Intervention de Jacques Repussard

Réunion du 2 avril 2014 à 14h00
Commission d'enquête relative aux coûts passés, présents et futurs de la filière nucléaire, à la durée d'exploitation des réacteurs et à divers aspects économiques et financiers de la production et de la commercialisation de l'électricité nucléaire

Jacques Repussard, directeur général de l'Institut de radioprotection et de sûreté nucléaire :

Jusqu'à la fin du XXIe siècle. Ces installations ont été construites avec des marges confortables pour ce qui est de la résistance aux séismes. Elles sont surveillées régulièrement – je les ai moi-même visitées à nouveau il y a quelques jours – et nous n'avons pas d'inquiétude sur le bien-fondé de leur démonstration de sûreté. Mais elles ont une durée de vie limitée à quelques générations humaines, ce qui ne constitue pas un horizon si éloigné.

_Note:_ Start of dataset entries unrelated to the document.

(* ===================================================================== *)
(** ** Further properties of the component *)
(* ===================================================================== *)

(** *** Helper facts *)

Lemma le_coerced_gt (s : string) :
  JS.le (coerced s) JS.zero = true -> JS.gt (coerced s) JS.zero = false.
Proof.
  rewrite coerced_le_or_gt. destruct (JS.gt (coerced s) JS.zero);
    [discriminate | reflexivity].
Qed.

Lemma coerced_of_NaN (s : string) :
  JS.isNaN (JS.Number s) = true -> coerced s = coerced "0".
Proof. intro H. unfold coerced at 1. rewrite H. reflexivity. Qed.

(** The loop over the owners as one test. *)
Lemma scan_state acc owners st :
  scanPoolShareOwners acc owners st
  = if existsb (strict_eq acc) owners then setSharesLocked true st else st.
Proof.
  revert st. induction owners as [| o rest IH]; intro st; simpl.
  - reflexivity.
  - rewrite IH. destruct (strict_eq acc o); simpl.
    + destruct (existsb (strict_eq acc) rest); reflexivity.
    + reflexivity.
Qed.

(** The state the hook leaves, for a participant. *)
Lemma useEffect_state fromWei content f st :
  JS.truthy (accountId f) = true ->
  useEffect fromWei content f st
  = {| State.message := Some (Result.message (resolve fromWei content f));
       State.title := Some (Result.title (resolve fromWei content f));
       State.showMigration := visibilityCheck f || State.showMigration st;
       State.action := Some (Result.action (resolve fromWei content f));
       State.sharesLocked :=
         if participates f then Some true else State.sharesLocked st |}.
Proof.
  intro Hacc. unfold useEffect, participates. rewrite Hacc. cbn [negb].
  destruct (poolShareOwners f) as [owners |].
  - rewrite scan_state.
    destruct (existsb (strict_eq (accountId f)) owners),
             (visibilityCheck f); reflexivity.
  - destruct (visibilityCheck f); reflexivity.
Qed.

S'agissant de la transmutation, les aspects théoriques ont été mis en lumière par les travaux du CEA. Mais, en 2012, à la demande de l'ASN, l'IRSN a rendu un avis négatif sur la faisabilité de cette transformation physique des déchets à l'échelle industrielle, sur la base des conclusions du CEA. Il nous est apparu que la radioprotection des installations que nécessiterait le recours à cette méthode ne pourrait pas être assurée avec les technologies que nous connaissons actuellement, si ce n'est à des coûts prohibitifs. Compte tenu de leur teneur en produits de fission, les matières concernées sont très dangereuses. Et les opérations de retraitement – en réacteur, mais aussi par des moyens chimiques – sont très délicates à mener. Cette solution nous paraît donc hors de portée pour un avenir assez long, pour des raisons tant économiques que tenant à la réglementation en matière de radioprotection.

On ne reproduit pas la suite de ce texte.